“等我们离开村子还要好些时间,你们是京里的大官,已经把药药弄出来了,是不是过几日就走了。”石头问。
王趄想了下,“应该是吧。这些日子过得可凶险了,但还挺刺激的。要不我回去和我爷爷说当你们营里的军医吧?”
“还是别了吧。营里都是些皮糙肉厚的大老粗,你个娇少爷去了不是受苦吗。”石头赶紧劝着让他打消这个念头,他们可不想再多个祖宗。
“你觉得我不行?”王趄逆反劲上来了,起身风风火火往里走,“我这就给我爷爷写信去!”
“你们看见寻顷了吗?”荀小梅急匆匆走来,“我这几日都没看见她。”
“可能是忙职位变动吧。他之前是伍长,立了功该是百夫长了。”石头挠了挠头,“等我回营了也要升了。”
荀小梅眉眼平静下来,温和地朝两人一笑,“能和我说说他的事吗?”
石头心想这个女子果然对我们大人有意思。“其实在瘟疫爆发前我们都以为他只是个医术还可以,不喜欢与人接触,力气又小,人也瘦,看着好欺负的一个士兵。”
仇酒:“说起来当初跟着伍长是因为他会医术,这样看伤也方便多了。我们当时还笑他为什么不直接去当军医。”
“她怎么说?”荀小梅问。
“他没说话。他一般也不说话,整个人冷冷淡淡的,还有些软弱可欺,别人找他事他也不会回击,除了有次闹大了他就找了百夫长,让百夫长解决了。不过后来也就更没什么人和他说话了。”仇酒不明白,寻顷这么厉害为什么就那样叫人欺负了去,不过那个惹事的人被惩罚得挺惨的……对哦!他竟然直接没报复!

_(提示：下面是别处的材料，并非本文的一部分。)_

(** * The line-composition engine of lager, embedded in Rocq

    The engine composes one JSON log line at a time in a fixed scratch
    region ([buffer]), flushes it to an output stream, and takes the
    process-wide mutex [outMu] only when a line cannot be written with a
    single call.  The definitions below follow the Go source function by
    function; stateful code is written in state-passing style over the
    record [buffer], which also carries the history of calls that reached
    [outMu] and the stream [b.w]. *)

From Stdlib Require Import String.
From Stdlib Require Import ZArith NArith List Bool Lia Permutation.
From Stdlib Require Import Strings.Byte.
From Stdlib Require Import Floats.SpecFloat.
Import ListNotations.
Open Scope Z_scope.
Set Warnings "-register-all".

(** ** Byte strings *)

(** A Go [string] or [[]byte] is a sequence of bytes. *)
Definition gostring := list byte.

(** Literals: the bytes of an ASCII literal. *)
Definition bs (s : String.string) : gostring := String.list_byte_of_string s.
Arguments bs s%_string.

(** [len(s)], a Go [int]. *)
Definition len (s : gostring) : Z := Z.of_nat (length s).

(** The double quote and the backslash, which the concrete syntax of
    literals makes awkward. *)
Definition dq : gostring := [x22].
Definition bsl : gostring := [x5c].
(** C4, as the code has it: a POST export of an empty result list fails
    with the empty-input error and no file; with results, a format outside
    csv, geojson and pdf fails with the unsupported-format error, whose
    message lists the three formats; with results and one of the three
    formats, the export fails with the 500 answer of the [catch] when some
    element of the list lacks a member the formatter reads, and otherwise
    the handler answers 200 with one file, whose name, content type and
    content are those of the formatter applied to the results read.  A
    request without a body fails with the 500 answer as well. *)
Theorem export_fails_exactly_on_invalid_input
    (now : string) (format : option string) (results : list (option Posted.Result)) :
  (results = [] -> export now (post format results) = EmptyInputError) /\
  (results <> [] -> ~ supported format ->
     export now (post format results) = UnsupportedFormatError) /\
  (forall name,
     results <> [] -> format = Some name -> In name supported_formats ->
     forallb (readable name) results = false ->
     export now (post format results) = ExportError) /\
  (results <> [] -> format = Some "csv" -> forallb (readable "csv") results = true ->
     exists readable_results,
       each complete results = Normal readable_results /\
       export now (post format results) =
         download ("classification_results_" ++ replace_colon_dot now ++ ".csv")%string
           "text/csv" (generateCSV Number_toString readable_results)) /\
  (results <> [] -> format = Some "geojson" ->
   forallb (readable "geojson") results = true ->
     exists readable_results,
       each complete results = Normal readable_results /\
       export now (post format results) =
         download ("classification_results_" ++ replace_colon_dot now ++ ".geojson")%string
           "application/geo+json" (JSON_stringify (generateGeoJSON readable_results))) /\
  (results <> [] -> format = Some "pdf" -> forallb (readable "pdf") results = true ->
     exists rows,
       each reportRow results = Normal rows /\
       export now (post format results) =
         download ("rapport_classification_" ++ replace_colon_dot now ++ ".html")%string
           "text/html" (generatePDFReport rows)) /\
  (forall complete_results : list ClassificationResult,
     complete_results <> [] ->
     export now (post (Some "csv") (map posted complete_results)) =
       download ("classification_results_" ++ replace_colon_dot now ++ ".csv")%string
         "text/csv" (generateCSV Number_toString complete_results)
     /\ export now (post (Some "geojson") (map posted complete_results)) =
          download ("classification_results_" ++ replace_colon_dot now ++ ".geojson")%string
            "application/geo+json" (JSON_stringify (generateGeoJSON complete_results))
     /\ export now (post (Some "pdf") (map posted complete_results)) =
          download ("rapport_classification_" ++ replace_colon_dot now ++ ".html")%string
            "text/html"
            (generatePDFReport
               (map (fun result => (prediction result, features result))
                  complete_results))) /\
  export now (mkRequest "POST" None) = ExportError /\
  EmptyInputError <> UnsupportedFormatError /\
  EmptyInputError <> ExportError /\
  UnsupportedFormatError <> ExportError /\
  Forall (fun name => mentions name UnsupportedFormatError = true) supported_formats /\
  mentions "xml" UnsupportedFormatError = false.
Proof.
  split; [intros ->; reflexivity |].
  split.
  { intros Hne Hno.
    destruct results as [| r rest]; [contradiction |].
    unfold export, handler, post. cbn.
    destruct format as [name |]; [| reflexivity].
    destruct (String.eqb name "csv") eqn:Ecsv.
    { apply String.eqb_eq in Ecsv. exfalso. apply Hno.
      exists name. split; [reflexivity |]. subst. simpl. tauto. }
    destruct (String.eqb name "geojson") eqn:Egeo.
    { apply String.eqb_eq in Egeo. exfalso. apply Hno.
      exists name. split; [reflexivity |]. subst. simpl. tauto. }
    destruct (String.eqb name "pdf") eqn:Epdf.
    { apply String.eqb_eq in Epdf. exfalso. apply Hno.
      exists name. split; [reflexivity |]. subst. simpl. tauto. }
    reflexivity. }
  pose proof (each_outcome (readable "csv") complete results
                (fun e => complete_readable "csv" e eq_refl)) as Hcsv.
  pose proof (each_outcome (readable "geojson") complete results
                (fun e => complete_readable "geojson" e eq_refl)) as Hgeo.
  pose proof (each_outcome (readable "pdf") reportRow results reportRow_readable) as Hpdf.
  split.
  { intros name Hne -> Hin Hbad.
    destruct results as [| r rest]; [contradiction |].
    unfold export, handler, post.
    cbn [method body results ExportApi.format negb String.eqb Ascii.eqb Bool.eqb read andThen].
    destruct Hin as [<- | [<- | [<- | []]]];
      cbn [String.eqb Ascii.eqb Bool.eqb].
    - rewrite Hbad in Hcsv. destruct Hcsv as [message ->]. reflexivity.
    - rewrite Hbad in Hgeo. destruct Hgeo as [message ->]. reflexivity.
    - rewrite Hbad in Hpdf. destruct Hpdf as [message ->]. reflexivity. }
  split.
  { intros Hne -> Hok. rewrite Hok in Hcsv. destruct Hcsv as (read_back & Hread & _).
    exists read_back. split; [exact Hread |].
    destruct results as [| r rest]; [contradiction |].
    unfold export, handler, post.
    cbn [method body results ExportApi.format negb String.eqb Ascii.eqb Bool.eqb read andThen].
    rewrite Hread. reflexivity. }
  split.
  { intros Hne -> Hok. rewrite Hok in Hgeo. destruct Hgeo as (read_back & Hread & _).
    exists read_back. split; [exact Hread |].
    destruct results as [| r rest]; [contradiction |].
    unfold export, handler, post.
    cbn [method body results ExportApi.format negb String.eqb Ascii.eqb Bool.eqb read andThen].
    rewrite Hread. reflexivity. }
  split.
  { intros Hne -> Hok. rewrite Hok in Hpdf. destruct Hpdf as (rows & Hread & _).
    exists rows. split; [exact Hread |].
    destruct results as [| r rest]; [contradiction |].
    unfold export, handler, post.
    cbn [method body results ExportApi.format negb String.eqb Ascii.eqb Bool.eqb read andThen].
    rewrite Hread. reflexivity. }
  split.
  { intros [| r rest] Hne; [contradiction |].
    unfold export, handler, post.
    cbn [method body ExportApi.results ExportApi.format negb String.eqb Ascii.eqb Bool.eqb
         read andThen map].
    change (posted r :: map posted rest) with (map posted (r :: rest)).
    rewrite each_complete_posted, each_reportRow_posted.
    repeat split; reflexivity. }
  split; [reflexivity |].
  split; [discriminate |].
  split; [discriminate |].
  split; [discriminate |].
  split; [repeat constructor | reflexivity].
Qed.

仇酒细想一下,发现之后那人都离寻顷远远的,见到还会绕路走,别人说是嫌晦气,但现在想来应该是害怕寻顷找他麻烦。
这也太低调了吧。
石头和仇酒又回忆了些寻顷的小事给荀小梅听,荀小梅听得认真,两人不禁有些羡慕寻顷。
王趄和其他人来见他们讲故事,也就一起坐下听了。
“听说是大人让那些染了疫病的普通百姓进这个村子的。原本这里只是安置染疫病的士兵,可是越来越多无处可去的疫民被赶出村城,他们也建了个村,但收不了那么多人,城中送来的食物就那么一点,村子也就是个等死的地方。
所以他们看上军中送来的食物,心一横就来劫,虽然人多但只是些普通人,一下子就被制服了。而且他们中多是老弱妇孺,大人问了他们情况,打算放了他们,其他大人不同意,两边争执了起来。”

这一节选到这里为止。